Were you influenced by any other artists making this album?
The stuff I grew up with like Cat Stevens and Neil Young, and Bruce Springsteen’s ‘Nebraska’, and all those records. I was like; “I need to do this in my way, that puts out that same attitude, but it’s not going to sound like that”. But I’m not trying to be those guys. And when I say “those guys”, I don’t mean just guys; Joni Mitchell ‘Blue’ is one of my favourite records of all time.
Will your forthcoming solo shows follow in the same format as your U.S ‘Stories and Songs’ tour?
Yeah, pretty much. It’s very conversational. I get everyone involved, and then at the end of the show for the encore, I put a mic out in the audience and people can come up and ask me questions, or give me requests, or try to stump me and I’ll play something old. That’s fun for everybody; it’s fun for me, and it’s fun for people in the crowd.

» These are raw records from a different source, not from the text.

(* ===== verification/Startup.v ===== *)
(** The three processes from start to exit: [services/api/cmd],
    [services/auth/cmd], [services/worker/cmd], with the connection pool
    ([shared/go/dbpool]), the logger ([shared/go/logger]) and the constructors
    of the GitHub and storage clients.

    A process opens resources one after the other and gives them back when a
    later step fails or when it stops; its state is what it holds open.  Whether
    a library call of the start-up succeeds is a parameter; an error is the text
    it is wrapped in. *)

From S2P Require Import Prelude GoStr Sha256 JobToken Store JobStore HttpUtil JobService Callback JobProps Middleware Scope Services ContextApi GithubApi.
From S2P Require Import Worker WorkerSystem Config GoCodec AuthModels AuthService AuthMfa AuthOauth Router AuthRoutes AuthExamples AuthProps AIStream ApiRoutes.

(** * Definitions *)

(** ** What a process holds open *)
Inductive Resource : Set := Pool | RedisClient | TasksClient | BucketClient.

#[export] Instance Resource_eq_dec : EqDecision Resource.
Proof. solve_decision. Defined.

Abbreviation Proc := (list Resource) (only parsing).

Definition opened (r : Resource) : M Proc unit := modify (fun p => r :: p).
Definition close (r : Resource) : M Proc unit := modify (filter (fun x => x <> r)).

(** ** [dbpool.go]; durations in nanoseconds *)
Module DbPool.

Definition minute : Z := 60 * 1000000000.

Record Config := mkConfig {
  MaxConns : Z;
  MinConns : Z;
  MaxConnLifetime : Z;
  MaxConnIdleTime : Z;
  HealthCheckPeriod : Z
}.

Definition DefaultConfig : Config := mkConfig 25 5 (60 * minute) (30 * minute) minute.

Definition with_MaxConns (n : Z) (c : Config) : Config :=
  mkConfig n (MinConns c) (MaxConnLifetime c) (MaxConnIdleTime c) (HealthCheckPeriod c).

End DbPool.

(** The options of the storage library's client. *)
Inductive ClientOption : Set := WithEndpoint (url : string) | WithoutAuthentication.

(** Which library calls of a start-up succeed. *)
Class Outside := {
  pgx_ParseConfig : string -> bool;
  pgx_NewWithConfig : string -> DbPool.Config -> bool;
  pgx_Ping : string -> bool;
  redis_ParseURL : string -> bool;
  redis_Ping : string -> bool;
  NewCloudTasksEnqueuer : ApiConfig.CloudTasksConfig -> bool;
  gcs_NewClient : list ClientOption -> bool;
  zap_NewDevelopment : bool;
  zap_NewProduction : bool
}.

(** A call that only succeeds or fails. *)
Definition check (ok : bool) (e : string) : M Proc (result string unit) := ret (if ok then Ok tt else Err e).

(** Give the pool back and fail. *)
Definition fail_closed {A} (e : string) : M Proc (result string A) := do close Pool ;; ret (Err e).

Section Shared.
Context `{Outside}.

(** [dbpool.Connect] *)
Definition Connect (url : string) (poolCfg : DbPool.Config) : M Proc (result string unit) :=
  if negb (pgx_ParseConfig url) then ret (Err "parse pool config")
  else if negb (pgx_NewWithConfig url poolCfg) then ret (Err "create pgxpool")
  else
    do opened Pool ;;
    if negb (pgx_Ping url) then fail_closed "ping db" else ret (Ok tt).

(** [redis.ParseURL], [redis.NewClient] and the first ping. *)
Definition connectRedis (url : string) : M Proc (result string unit) :=
  if negb (redis_ParseURL url) then fail_closed "parse redis url"
  else
    do opened RedisClient ;;
    if negb (redis_Ping url) then fail_closed "connect to redis" else ret (Ok tt).

(** [logger.New] *)
Definition logger_New (env : string) : result string unit :=
  if (if decide (env = "dev") then zap_NewDevelopment else zap_NewProduction) then Ok tt else Err "init logger".

(** [storage.NewClient] *)
Definition bucket_options (c : ApiConfig.GCSConfig) : list ClientOption :=
  if decide (ApiConfig.Endpoint c = "") then [] else [WithEndpoint (ApiConfig.Endpoint c); WithoutAuthentication].

Definition NewBucketClient (c : ApiConfig.GCSConfig) : M Proc (result string ApiConfig.GCSConfig) :=
  if decide (ApiConfig.Bucket c = "") then ret (Err "bucket name is required")
  else if negb (gcs_NewClient (bucket_options c)) then ret (Err "create gcs client")
  else do opened BucketClient ;; ret (Ok c).

End Shared.

(** [NewAPIClient] of [provider/github/api.go] *)
Record APIClient := mkAPIClient {
  appID : Z;
  privateKey : string;
  webhookSecret : string;
  httpTimeout : Z;
  apiBaseURL : string
}.

Definition defaultAPIBaseURL : string := "https://api.github.com".

Definition APIClientOption : Type := APIClient -> APIClient.
Definition WithBaseURL (url : string) : APIClientOption := fun a =>
  mkAPIClient (appID a) (privateKey a) (webhookSecret a) (httpTimeout a) url.

Definition NewAPIClient (id : Z) (key secret : string) (opts : list APIClientOption) : result string APIClient :=
  if decide (key = "") then Err "privateKey must not be empty"
  else if decide (secret = "") then Err "webhookSecret must not be empty"
  else Ok (foldl (fun a opt => opt a) (mkAPIClient id key secret (30 * 1000000000) defaultAPIBaseURL) opts).

(** The signer of the job tokens, with the previous key when one is set. *)
Definition tokenTTL : Z := 30 * DbPool.minute.

Definition newSigner (key prev : string) : JobToken.Signer :=
  let signer := JobToken.NewSigner key tokenTTL in
  if decide (prev = "") then signer else JobToken.WithPreviousKey signer prev.

(** ** The API: [api/cmd] *)
Module ApiMain.
Import ApiConfig.

Inductive Enqueuer : Set :=
| NoopEnqueuer
| CloudTasksEnqueuer (c : CloudTasksConfig).

Record deps := mkDeps {
  ch : APIClient;
  jwtPubKey : string;
  signer : JobToken.Signer;
  enqueuer : Enqueuer;
  gcsClient : GCSConfig;
  encSvc : Encryption.Service
}.

Section Api.
Context `{Outside} `{EnvLib} `{Token.Jwt} `{Encryption.AEAD}.

(** The key of the JWT middleware. *)
Definition publicKeyOf (b64 : string) : result string string :=
  match Base64.Std_DecodeString b64 with
  | None => Err "decode jwt public key"
  | Some pem =>
      match Token.ParsePublicPEM pem with
      | None => Err "parse jwt public key"
      | Some Token.OtherKey => Err "jwt public key is not Ed25519"
      | Some (Token.Ed25519Key k) => Ok k
      end
  end.

Definition encryptionOf (b64 : string) : result string Encryption.Service :=
  match Base64.Std_DecodeString b64 with
  | None => Err "decode encryption key"
  | Some key => match Encryption.New key with Err _ => Err "init encryption" | Ok s => Ok s end
  end.

Definition newEnqueuer (c : CloudTasksConfig) : M Proc (result string Enqueuer) :=
  if Enabled c then
    if negb (NewCloudTasksEnqueuer c) then fail_closed "create cloud tasks enqueuer"
    else do opened TasksClient ;; ret (Ok (CloudTasksEnqueuer c))
  else ret (Ok NoopEnqueuer).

It sounds like a very intimate show.
It sounds like fun to me! It is intimate, and this record is very intimate, even when it’s not 100% autobiographical. I’s say one of the most intimate songs on the record is not autobiographical. It's called ‘Sing Away’, and it’s about, when I read about kids that get shamed and bullied online and they end up killing themselves; how do their parents feel? Because I would want to go kill those fucking kids. That’s how I would feel at first, but then I would feel heartbreak, and I’d want to communicate my love and heartbreak to my child, and that’s where that song came from.
Going back a little in your history, and the ‘Songs From an American Movie’ albums  saw perhaps your greatest success.

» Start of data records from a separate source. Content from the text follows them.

(** * DifferentialTransmission (transmission_interface/differential_transmission.h)

    A shallow embedding of the differential transmission of ros_control and
    the properties of its six conversion maps.

    Modelling choices.
    - [double] is read as an exact rational ([Q], compared with [Qeq]); the
      statements below are identities of exact arithmetic, not of IEEE 754
      rounding.
    - A [double*] is a pointer ([nullptr] or an address); the caller's value
      slots live in a memory ([gmap addr Q]) that every conversion reads and
      writes through the pointers it is handed, statement by statement and in
      the order of the source, so that aliased slots behave as in the source.
    - [assert], a thrown [TransmissionException] and an access that C++ leaves
      undefined (null or dangling pointer, index past the end of a vector)
      end the computation with an [exn]. *)

From Stdlib Require Import QArith Qfield.
From stdpp Require Import base option list gmap strings.

(** ** Errors and the two monads of the embedding *)

Inductive exn : Type :=
  | TransmissionException (what : string)
  | AssertionFailure
  | UndefinedBehaviour.

Inductive result (A : Type) : Type :=
  | Ok (a : A)
  | Raise (e : exn).
Arguments Ok {A} a.
Arguments Raise {A} e.

#[global] Instance result_ret : MRet result := λ A a, Ok a.
#[global] Instance result_bind : MBind result := λ A B f r,
  match r with
  | Ok a => f a
  | Raise e => Raise e
  end.

Abbreviation addr := positive.

Inductive ptr : Set :=
  | nullptr
  | Ptr (a : addr).

#[global] Instance ptr_eq_dec : EqDecision ptr.
Proof. solve_decision. Defined.

Abbreviation mem := (gmap addr Q).

(** A computation that reads and writes the memory and may fail. *)
Definition M (A : Type) : Type := mem → result (A * mem).

#[global] Instance M_ret : MRet M := λ A a m, Ok (a, m).
#[global] Instance M_bind : MBind M := λ A B f c m,
  match c m with
  | Ok (a, m') => f a m'
  | Raise e => Raise e
  end.

Definition raise {A} (e : exn) : M A := λ _, Raise e.

(** [assert(b)] of <cassert>. *)
Definition assert (b : bool) : M unit :=
  if b then mret tt else raise AssertionFailure.

(** [v[i]] on a [std::vector]: defined inside the bounds only. *)
Definition at_ {A} (v : list A) (i : nat) : result A :=
  match v !! i with
  | Some x => Ok x
  | None => Raise UndefinedBehaviour
  end.

Definition idx {A} (v : list A) (i : nat) : M A := λ m,
  x ← at_ v i; Ok (x, m).

(** [v[i] = x] on a [std::vector]. *)
Definition assign {A} (v : list A) (i : nat) (x : A) : M (list A) := λ m,
  if decide (i < length v)%nat then Ok (<[i := x]> v, m)
  else Raise UndefinedBehaviour.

That was an exciting time for me, and you know the 20th anniversary of those records is coming next year. Are we going to celebrate it? Yes we are, and that’s all I can tell you right now, and you’re going to celebrate it with us, how about that?
Will former members Craig Montoya [bass] and Greg Eklund [drums] be involved?
Absolutely not. No, not a chance in hell, ever. Please tell people; let that one go, because that’s not going to happen! Look at me in the past, and when I say things, whether they happen or not. I’m pretty good about it; I’d say 99%. If I wasn’t sure, I would tell you; “I don’t know. Maybe?”. It’s a surety.
Finally, what lies ahead for you?
Doing the solo tour, doing it here in the States, working this record, and getting ready to write my book. People have been trying to get me to write my book, and I’ve been wanting to write my memoirs for a while, and I’m going to do that over the next year or so and hopefully get it out the year after, on the 20th anniversary tour. Yeah, man, I just have ideas and I want to do them, and that’s exciting.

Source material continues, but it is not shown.